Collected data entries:
(** Serving ([true]) or stopped ([false]); a start that fails stops again.  The
    retention of the history runs at a start and between any two steps, and
    deletes any rows that have ended ([prune_history_safe] of [History]). *)
Inductive step : bool -> Manager W -> bool -> Manager W -> Prop :=
| step_admission m f : admission f -> step true m true (f m)
| step_task m f : task f -> step true m true (f m)
| step_start m m' : recover m = (Ok tt, m') -> step false m true m'
| step_start_failed m m' e config : recover m = (Err e, m') -> step false m false (restarted config m')
| step_crash m config : step true m false (restarted config m)
| step_prune up m rows :
    rows ⊆ m_rows m ->
    (forall id a, m_rows m !! id = Some a -> is_live a = true -> rows !! id = Some a) ->
    step up m up (m <| m_rows := rows |>)
| step_drift up m w : drift (m_world m) w -> step up m up (m <| m_world := w |>).

Inductive reachable : bool -> Manager W -> Prop :=
| reach_first config limit w :
    fresh w -> reachable false (mkManager config config 0 ∅ ∅ ∅ [] ∅ ∅ None None false limit None [] w)
| reach_step up m up' m' : reachable up m -> step up m up' m' -> reachable up' m'.

Lemma running_admission f m : admission f -> running m -> running (f m).
Proof.
  destruct 1; intros Hm; (apply preserved; [|exact Hm]); [apply running_create|apply running_admit].
Qed.

Definition sound (up : bool) (m : Manager W) : Prop :=
  durable (m_rows m) /\ if up then running m else m_entries m = ∅.

Lemma sound_step up m up' m' : sound up m -> step up m up' m' -> sound up' m'.
Proof.
  intros [Hd Hm]. destruct 1 as [m f Hf|m f Hf|m m' Hrun|m m' e config Hrun|m config|up m rows Hsub Hlv|up m w _].
  - apply (running_admission f m Hf) in Hm. split; [exact (con_durable _ _ Hm)|done].
  - apply (tables_task consistent (fun _ _ H => H) consistent_write f m Hf) in Hm.
    split; [exact (con_durable _ _ Hm)|done].
  - pose proof (recover_tables consistent (fun _ _ H => H) consistent_write m Hd Hm (fun _ H => H))
      as [[[e He] _]|Ht]; rewrite Hrun in *; [done|].
    split; [exact (con_durable _ _ Ht)|done].
  - pose proof (recover_tables consistent (fun _ _ H => H) consistent_write m Hd Hm (fun _ H => H))
      as [[_ Hr]|Ht]; rewrite Hrun in *; (split; [|done]); simpl.
    + simpl in Hr. by rewrite Hr.
    + exact (con_durable _ _ Ht).
  - done.
  - simpl in *. split; [by eapply durable_prune|]. destruct up; [|done]. by eapply consistent_prune.
  - split; [done|]. by destruct up.
Qed.

Lemma reachable_sound up m : reachable up m -> sound up m.
Proof.
  induction 1 as [config limit w _|up m up' m' _ IH Hs]; [|by eapply sound_step].
  split; [|done]. simpl. constructor; intros; simplify_map_eq.
Qed.
End system.

(** ** The specification of claims

    What the pool promises its users is a lock per machine.  One step either
    gives machines back, or takes one machine nobody holds; taking it leaves
    every lock of another allocation alone.  There is no step that hands a
    held machine over, and none that takes two. *)

Inductive lock_step : relation (gmap VmName AllocationId) :=
| lock_release locks locks' : locks' ⊆ locks -> lock_step locks locks'
| lock_acquire n id locks :
    locks !! n = None ->
    lock_step locks (<[n := id]> (filter (fun '(_, i) => i <> id) locks)).

(** A machine held before and after one step has the same holder. *)
Lemma lock_step_holder locks locks' n i j :
  lock_step locks locks' -> locks !! n = Some i -> locks' !! n = Some j -> i = j.
Proof.
  destruct 1 as [locks locks' Hsub|k id locks Hk]; intros Hi Hj.
  - eapply lookup_weaken in Hj; [|done]. congruence.
  - apply lookup_insert_Some in Hj as [[<- _]|[_ [Hj _]%map_lookup_filter_Some]]; congruence.
Qed.

(** The machine a row holds. *)
Definition holder (a : Allocation) : option VmName :=
  if is_live a then hot_vm_name (a_origin a) else None.

(** The locks the rows stand for, across restarts. *)
Definition locks (rows : gmap string Allocation) : gmap VmName AllocationId :=
  list_to_map (omap (fun '(id, a) => option_map (fun n => (n, id)) (holder a)) (map_to_list rows)).

Lemma holder_some a n :
  holder a = Some n <-> is_live a = true /\ hot_vm_name (a_origin a) = Some n.
Proof. unfold holder. destruct (is_live a); naive_solver. Qed.

Lemma locks_lookup rows n id :
  durable rows -> locks rows !! n = Some id <-> exists a, rows !! id = Some a /\ holder a = Some n.
Proof.
  intros Hd. unfold locks.
  assert (forall i, (n, i) ∈ omap (fun '(id, a) => option_map (fun n => (n, id)) (holder a))
    (map_to_list rows) <-> exists a, rows !! i = Some a /\ holder a = Some n) as Hin.
  { intros i. rewrite list_elem_of_omap. split.
    - intros ([j a] & Ha%elem_of_map_to_list & Hh). destruct (holder a) eqn:E; simplify_eq/=. eauto.
    - intros (a & Ha & Hh). exists (i, a). rewrite elem_of_map_to_list, Hh. done. }
  split; [intros H; apply Hin; by apply elem_of_list_to_map_2|].
  intros H. apply elem_of_list_to_map_1'; [|by apply Hin]. intros j Hj%Hin.
  destruct H as (a & Ha & [Hl Hn]%holder_some), Hj as (b & Hb & [Hl' Hn']%holder_some).
  apply (dur_disjoint _ Hd id j a b); try done. right. right. eauto.
Qed.

(** No row took a machine. *)
Definition shrinks (rows0 rows : gmap string Allocation) : Prop :=
  forall id a, rows !! id = Some a -> is_live a = true ->
    exists a0, rows0 !! id = Some a0 /\ is_live a0 = true /\ a_origin a0 = a_origin a.

Lemma shrinks_locks rows0 rows : durable rows0 -> durable rows -> shrinks rows0 rows ->
  locks rows ⊆ locks rows0.
Proof.
  intros Hd0 Hd Hs. apply map_subseteq_spec. intros n id.
  rewrite !locks_lookup by done. intros (a & Ha & [Hl Hn]%holder_some).
  destruct (Hs id a Ha Hl) as (a0 & Ha0 & Hl0 & Ho). exists a0. split; [done|].
  apply holder_some. by rewrite Ho.
Qed.

Lemma shrinks_refl rows : shrinks rows rows.
Proof. intros id a Ha Hl. eauto. Qed.

Lemma shrinks_write rows0 resident rows id a a' :
  consistent resident rows /\ shrinks rows0 rows -> resident !! id = Some a -> moved a a' ->
  storable a' ->
  consistent (<[id := a']> resident) (<[id := a']> rows) /\ shrinks rows0 (<[id := a']> rows).
Proof.
  intros [Hc Hs] Ha Hm Hst. split; [by eapply consistent_write|].
  intros i b [[<- <-]|[_ Hb]]%lookup_insert_Some Hl; [|by apply Hs].
  destruct (Hs id a) as (a0 & Ha0 & Hl0 & Ho).
  - apply (con_live _ _ Hc); [done|]. by apply (mov_live _ _ Hm).
  - by apply (mov_live _ _ Hm).
  - exists a0. split_and!; [done..|]. by rewrite Ho, (mov_origin _ _ Hm).
Qed.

• EXERCISE OBJECTIVE:
Each line of the records above should be copied exactly.

• REPLY TO THE TASK:
(** Serving ([true]) or stopped ([false]); a start that fails stops again.  The
    retention of the history runs at a start and between any two steps, and
    deletes any rows that have ended ([prune_history_safe] of [History]). *)
Inductive step : bool -> Manager W -> bool -> Manager W -> Prop :=
| step_admission m f : admission f -> step true m true (f m)
| step_task m f : task f -> step true m true (f m)
| step_start m m' : recover m = (Ok tt, m') -> step false m true m'
| step_start_failed m m' e config : recover m = (Err e, m') -> step false m false (restarted config m')
| step_crash m config : step true m false (restarted config m)
| step_prune up m rows :
    rows ⊆ m_rows m ->
    (forall id a, m_rows m !! id = Some a -> is_live a = true -> rows !! id = Some a) ->
    step up m up (m <| m_rows := rows |>)
| step_drift up m w : drift (m_world m) w -> step up m up (m <| m_world := w |>).

Inductive reachable : bool -> Manager W -> Prop :=
| reach_first config limit w :
    fresh w -> reachable false (mkManager config config 0 ∅ ∅ ∅ [] ∅ ∅ None None false limit None [] w)
| reach_step up m up' m' : reachable up m -> step up m up' m' -> reachable up' m'.

Lemma running_admission f m : admission f -> running m -> running (f m).
Proof.
  destruct 1; intros Hm; (apply preserved; [|exact Hm]); [apply running_create|apply running_admit].
Qed.

Definition sound (up : bool) (m : Manager W) : Prop :=
  durable (m_rows m) /\ if up then running m else m_entries m = ∅.

Lemma sound_step up m up' m' : sound up m -> step up m up' m' -> sound up' m'.
Proof.
  intros [Hd Hm]. destruct 1 as [m f Hf|m f Hf|m m' Hrun|m m' e config Hrun|m config|up m rows Hsub Hlv|up m w _].
  - apply (running_admission f m Hf) in Hm. split; [exact (con_durable _ _ Hm)|done].
  - apply (tables_task consistent (fun _ _ H => H) consistent_write f m Hf) in Hm.
    split; [exact (con_durable _ _ Hm)|done].
  - pose proof (recover_tables consistent (fun _ _ H => H) consistent_write m Hd Hm (fun _ H => H))
      as [[[e He] _]|Ht]; rewrite Hrun in *; [done|].
    split; [exact (con_durable _ _ Ht)|done].
  - pose proof (recover_tables consistent (fun _ _ H => H) consistent_write m Hd Hm (fun _ H => H))
      as [[_ Hr]|Ht]; rewrite Hrun in *; (split; [|done]); simpl.
    + simpl in Hr. by rewrite Hr.
    + exact (con_durable _ _ Ht).
  - done.
  - simpl in *. split; [by eapply durable_prune|]. destruct up; [|done]. by eapply consistent_prune.
  - split; [done|]. by destruct up.
Qed.

Lemma reachable_sound up m : reachable up m -> sound up m.
Proof.
  induction 1 as [config limit w _|up m up' m' _ IH Hs]; [|by eapply sound_step].
  split; [|done]. simpl. constructor; intros; simplify_map_eq.
Qed.
End system.

(** ** The specification of claims

    What the pool promises its users is a lock per machine.  One step either
    gives machines back, or takes one machine nobody holds; taking it leaves
    every lock of another allocation alone.  There is no step that hands a
    held machine over, and none that takes two. *)

Inductive lock_step : relation (gmap VmName AllocationId) :=
| lock_release locks locks' : locks' ⊆ locks -> lock_step locks locks'
| lock_acquire n id locks :
    locks !! n = None ->
    lock_step locks (<[n := id]> (filter (fun '(_, i) => i <> id) locks)).

(** A machine held before and after one step has the same holder. *)
Lemma lock_step_holder locks locks' n i j :
  lock_step locks locks' -> locks !! n = Some i -> locks' !! n = Some j -> i = j.
Proof.
  destruct 1 as [locks locks' Hsub|k id locks Hk]; intros Hi Hj.
  - eapply lookup_weaken in Hj; [|done]. congruence.
  - apply lookup_insert_Some in Hj as [[<- _]|[_ [Hj _]%map_lookup_filter_Some]]; congruence.
Qed.

(** The machine a row holds. *)
Definition holder (a : Allocation) : option VmName :=
  if is_live a then hot_vm_name (a_origin a) else None.

(** The locks the rows stand for, across restarts. *)
Definition locks (rows : gmap string Allocation) : gmap VmName AllocationId :=
  list_to_map (omap (fun '(id, a) => option_map (fun n => (n, id)) (holder a)) (map_to_list rows)).

Lemma holder_some a n :
  holder a = Some n <-> is_live a = true /\ hot_vm_name (a_origin a) = Some n.
Proof. unfold holder. destruct (is_live a); naive_solver. Qed.

Lemma locks_lookup rows n id :
  durable rows -> locks rows !! n = Some id <-> exists a, rows !! id = Some a /\ holder a = Some n.
Proof.
  intros Hd. unfold locks.
  assert (forall i, (n, i) ∈ omap (fun '(id, a) => option_map (fun n => (n, id)) (holder a))
    (map_to_list rows) <-> exists a, rows !! i = Some a /\ holder a = Some n) as Hin.
  { intros i. rewrite list_elem_of_omap. split.
    - intros ([j a] & Ha%elem_of_map_to_list & Hh). destruct (holder a) eqn:E; simplify_eq/=. eauto.
    - intros (a & Ha & Hh). exists (i, a). rewrite elem_of_map_to_list, Hh. done. }
  split; [intros H; apply Hin; by apply elem_of_list_to_map_2|].
  intros H. apply elem_of_list_to_map_1'; [|by apply Hin]. intros j Hj%Hin.
  destruct H as (a & Ha & [Hl Hn]%holder_some), Hj as (b & Hb & [Hl' Hn']%holder_some).
  apply (dur_disjoint _ Hd id j a b); try done. right. right. eauto.
Qed.

(** No row took a machine. *)
Definition shrinks (rows0 rows : gmap string Allocation) : Prop :=
  forall id a, rows !! id = Some a -> is_live a = true ->
    exists a0, rows0 !! id = Some a0 /\ is_live a0 = true /\ a_origin a0 = a_origin a.

Lemma shrinks_locks rows0 rows : durable rows0 -> durable rows -> shrinks rows0 rows ->
  locks rows ⊆ locks rows0.
Proof.
  intros Hd0 Hd Hs. apply map_subseteq_spec. intros n id.
  rewrite !locks_lookup by done. intros (a & Ha & [Hl Hn]%holder_some).
  destruct (Hs id a Ha Hl) as (a0 & Ha0 & Hl0 & Ho). exists a0. split; [done|].
  apply holder_some. by rewrite Ho.
Qed.

Lemma shrinks_refl rows : shrinks rows rows.
Proof. intros id a Ha Hl. eauto. Qed.

Lemma shrinks_write rows0 resident rows id a a' :
  consistent resident rows /\ shrinks rows0 rows -> resident !! id = Some a -> moved a a' ->
  storable a' ->
  consistent (<[id := a']> resident) (<[id := a']> rows) /\ shrinks rows0 (<[id := a']> rows).
Proof.
  intros [Hc Hs] Ha Hm Hst. split; [by eapply consistent_write|].
  intros i b [[<- <-]|[_ Hb]]%lookup_insert_Some Hl; [|by apply Hs].
  destruct (Hs id a) as (a0 & Ha0 & Hl0 & Ho).
  - apply (con_live _ _ Hc); [done|]. by apply (mov_live _ _ Hm).
  - by apply (mov_live _ _ Hm).
  - exists a0. split_and!; [done..|]. by rewrite Ho, (mov_origin _ _ Hm).
Qed.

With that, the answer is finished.